Seis meses con el enemigo

Seis meses con el enemigo

Van seis meses de miedo y muerte. Pero también hemos aprendido y hay cosas que deben quedarse.

04 de septiembre 2020 , 09:25 p. m.

Mañana cumpliremos seis meses de pandemia en Colombia. Y en los pocos años que tengo, como dijo Matusalén, cuando cumplía 744, no había visto una situación tan dolorosa, mortal y preocupante como está, que nos puso a todos a hablar y a escribir de lo mismo y casi lo mismo. Y a llevar la cuenta terrible. Van más de 870.000 muertos en el mundo. En Colombia iban ayer 20.618. Y según el mapa mundial que elabora la Universidad Johns Hopkins, en EE. UU., nuestro país ocupa la sexta posición en el listado de naciones con más contagios reportados.

Aun así, al Gobierno le tocó abrir aeropuertos, carreteras, fábricas, restaurantes, bares, hoteles, moteles, etc., porque la economía también está en cuidados intensivos. Pero el virus no se ha ido y, creo yo, hoy el peligro es peor.

A propósito: sabrá Dios por qué se abren los moteles, y las iglesias no. Será porque en aquellos sitios también se escucha el “te lo pido de rodillas”. Pero es en los templos en donde fortalece el espíritu y se ora pro nobis, por todos, por el país, que necesita de la ayuda divina para superar esta y muchas crisis.

Van seis meses de miedo, incertidumbre, esfuerzos gubernamentales –acertados o no–, de muertes y dramas. Hemos sufrido y llorado y confirmado que seguimos tan divididos y llenos de odio que nos agarramos hasta frente a los cadáveres, antes que unirnos y aportar soluciones. Creo, por ejemplo, que la alcaldesa de Bogotá, Claudia López, ha tratado de hacer lo mejor posible. Que implementó una red hospitalaria amplia, con UCI suficientes; que ha llevado ayudas económicas y en mercados a miles de personas, las más vulnerables; que el aislamiento por localidades y barrios contuvo el mal y que ha hecho pedagogía útil, a pesar de la terquedad de muchos. Pero los enemigos políticos la culpan porque subió el desempleo. Y la van a culpar porque todavía no hay vacuna contra el covid-19.
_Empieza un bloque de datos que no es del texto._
Lemma elem_of_dir_tables m n j : forall i, i <= j < i + Z.of_nat n -> present m pgdir j -> table m pgdir j ∈ dir_tables m pgdir i n.
Proof.
  induction n as [|n IH]; intros i Hj Hp; [lia|]. cbn [dir_tables]. apply elem_of_app.
  destruct (Z.eq_dec i j) as [->|]; [left|right; apply IH; [lia|done]]. unfold present in Hp. rewrite Hp. by left.
Qed.

Definition space_pages m : list Z :=
  pgdir :: reverse (dir_tables m pgdir 0 NPDENTRIES) ++ reverse (user_pages m pgdir 0 (Z.to_nat (KERNBASE / PGSIZE))).

Lemma space_pages_same m m' :
  (forall i, index i -> pde m' pgdir i = pde m pgdir i) -> (forall va, 0 <= va < 2 ^ 32 -> pte_of m' pgdir va = pte_of m pgdir va) ->
  space_pages m' = space_pages m.
Proof.
  intros Hpde Hpte. unfold space_pages. f_equal. f_equal; f_equal; [apply dir_tables_ext; exact Hpde|].
  apply user_pages_ext. intros va Hva. unfold page_at. rewrite Hpte; [done|].
  rewrite Z2Nat.id in Hva by (by vm_compute). change (0 + PGSIZE * (KERNBASE / PGSIZE)) with 0x80000000 in Hva. lia.
Qed.

Lemma freevm_ok s l :
  hw_ok (k_hw s) c L b -> L_kmem ∉ L -> free_pages s l -> space_ok (k_mem s) pgdir l ->
  exists m' f h, freevm pgdir s = Done tt (after m' f h s) /\ hw_ok h c L b /\ hw_id h = hw_id (k_hw s) /\
    free_pages (after m' f h s) (space_pages (k_mem s) ++ l) /\
    forall x, (forall v, v ∈ space_pages (k_mem s) -> ~ v <= x < v + PGSIZE) -> load8 m' x = load8 (k_mem s) x.
Proof.
  intros Hhw HL Hf Hok. unfold space_pages. set (U := user_pages _ _ _ _). set (T := dir_tables _ _ _ _).
  destruct (to_dir _ _ _ (so_tables _ _ _ Hok)) as [Hdal Hdr] eqn:Hd. clear Hd. pose proof kend_range as Hkend.
  unfold freevm. rewrite (proj2 (Z.eqb_neq pgdir 0)) by (unfold KERNLINK, KERNBASE, EXTMEM in *; lia).
  assert (0 <= 0 < KERNBASE) as HK by (unfold KERNBASE; lia).
  destruct (deallocuvm_ok s KERNBASE 0 l Hhw HL Hf Hok HK (Z.le_refl _)) as (m1 & f1 & h1 & E1 & [[Hh1 Hid1] Hf1 Hok1 Hpde1 _ Hfr1]).
  rewrite (bind_done _ _ _ _ _ E1). change (PGROUNDUP 0) with 0 in *.
  assert (range_pages 0 KERNBASE = Z.to_nat (KERNBASE / PGSIZE)) as ER by (unfold range_pages; f_equal; reflexivity).
  rewrite ER in *. fold U in Hf1, Hok1, Hfr1.
  assert (tables_left m1 0 (reverse U ++ l)) as Hleft.
  { destruct Hok1 as [[? ? Ht Hi] _ _]. split; [split; assumption|intros j Hj; apply Ht; exact Hj|intros j j' Hj Hj'; apply Hi; assumption]. }
  destruct (free_tables_ok NPDENTRIES 0 (after m1 f1 h1 s) (reverse U ++ l) Hh1 HL Hf1 Hleft (Z.le_refl _) eq_refl)
    as (m2 & f2 & h2 & E2 & Hh2 & Hid2 & Hf2 & Hnd2 & Hd2 & Hfr2).
  rewrite (bind_done _ _ _ _ _ E2). change (k_mem (after m1 f1 h1 s)) with m1 in *.
  rewrite (dir_tables_ext (k_mem s) m1) in * by (intros j Hj; apply Hpde1; exact Hj). fold T in Hf2, Hnd2, Hd2, Hfr2.
  assert (forall i, index i -> present (k_mem s) pgdir i -> table (k_mem s) pgdir i ∈ T) as HT by (intros i Hi Hp; by apply elem_of_dir_tables).
  clearbody U T. clear ER.
  assert (free_pages (after m2 f2 h2 s) (reverse T ++ reverse U ++ l)) as Hfp by (split; assumption).
  destruct (kfree_ok (after m2 f2 h2 s) pgdir _ c L b Hh2 HL Hfp) as (h3 & E3 & Hh3 & Hid3); [split; assumption|assumption|].
  exists (freed_mem pgdir f2 m2), pgdir, h3. split; [exact E3|]. split_and!; [assumption|exact (eq_trans Hid3 (eq_trans Hid2 Hid1))|..].
  - rewrite <- app_comm_cons, <- app_assoc. by apply (freed_list (after m2 f2 h2 s)).
  - intros x Hx. rewrite freed_mem_frame by (apply Hx; by left). rewrite Hfr2, Hfr1; [done|..].
    + intros [Ho|(i & Hi & Hp & Ho)]; [apply (Hx pgdir); [by left|done]|]. apply (Hx (table (k_mem s) pgdir i)); [|done].
      right. apply elem_of_app. left. by apply elem_of_reverse, HT.
    + intros v Hv. apply Hx. right. apply elem_of_app. right. by apply elem_of_reverse.
    + intros v Hv. apply Hx. right. apply elem_of_app. left. by apply elem_of_reverse.
Qed.

End dealloc.

(** ** The main property *)

(** C12: [freevm] gives a whole address space back to the page allocator: the
    directory, every page table and every page mapped in the user part are on
    the free list afterwards, once each, in front of the pages that were free;
    no byte outside the pages of the space changes. *)
Theorem freevm_frees `{Linkage} s pgdir l c L b :
  hw_ok (k_hw s) c L b -> L_kmem ∉ L -> free_pages s l -> space_ok (k_mem s) pgdir l ->
  exists m' f h, freevm pgdir s = Done tt (after m' f h s) /\ hw_ok h c L b /\
    free_pages (after m' f h s) (space_pages pgdir (k_mem s) ++ l) /\
    forall x, (forall v, v ∈ space_pages pgdir (k_mem s) -> ~ v <= x < v + PGSIZE) -> load8 m' x = load8 (k_mem s) x.
Proof.
  intros Hhw HL Hf Hok. destruct (freevm_ok pgdir c L b s l Hhw HL Hf Hok) as (m' & f & h & E & Hh & _ & Hp & Hx).
  exists m', f, h. exact (conj E (conj Hh (conj Hp Hx))).
Qed.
Claudia López ha tratado de hacer lo mejor posible. Pero los enemigos políticos la culpan porque subió el desempleo. Y la van a culpar porque todavía no hay vacuna contra el covid-19.

Pero quería también decir que en estos seis meses durmiendo con el enemigo hemos aprendido, y hay cosas que deberían quedar. Que se queden la solidaridad, porque la ha habido y eso dice que no todo está perdido. Que se queden los cantantes. La Alcaldía de Bogotá, por ejemplo, debería contactar y contratar a muchos grupos llaneros, vallenatos, rancheros, boleristas: “Me importas tú, y tú, y tú, y solamente tú”, como seguramente le dice Duque a Uribe. Los hay muy buenos y varados. Vi hasta un gran tenor y su tenora, una violinista. Todos ellos, los domingos, en muchos parques de barrio, nos alegrarían un poco la vida. Qué bueno una Bogotá con serenata dominical.

Nos deben quedar ciudades más amables, menos contaminadas y menos trancones, un transporte público con distancia y respeto a las mujeres, un sistema de salud humano, con buenas instalaciones, ágil, con citas virtuales y presenciales, con contratos directos para los médicos y demás personal, y bien pagos. Presidente, dígales también: “me importas tú, y tú…”. Y que se refuerce la salud mental. Las muertes, la pobreza –1,6 millones de hogares en Colombia, según el Dane, no logran comer tres veces al día–, el desempleo dejan trastornos silenciosos que necesitan ayuda profesional.

Lo he pedido mucho, e insisto, persisto y no desisto, que nos quede un campo fortalecido, con más masato que glifosato, con menos masacre y más acres cultivados. Y más tecnificado.

Y que nos quede la vida. Pero hay que defenderla. No solo la de los líderes y lideresas sociales, las de los reinsertados y los jóvenes, sino la de todos, cumpliendo los protocolos de bioseguridad. Y que se quede el infinito sin estrellas, pero nadie sin tapabocas usar. Como le decía una madre a una hija a antes de llegar el covid, de no quitarse esta pequeña prenda depende casi todo.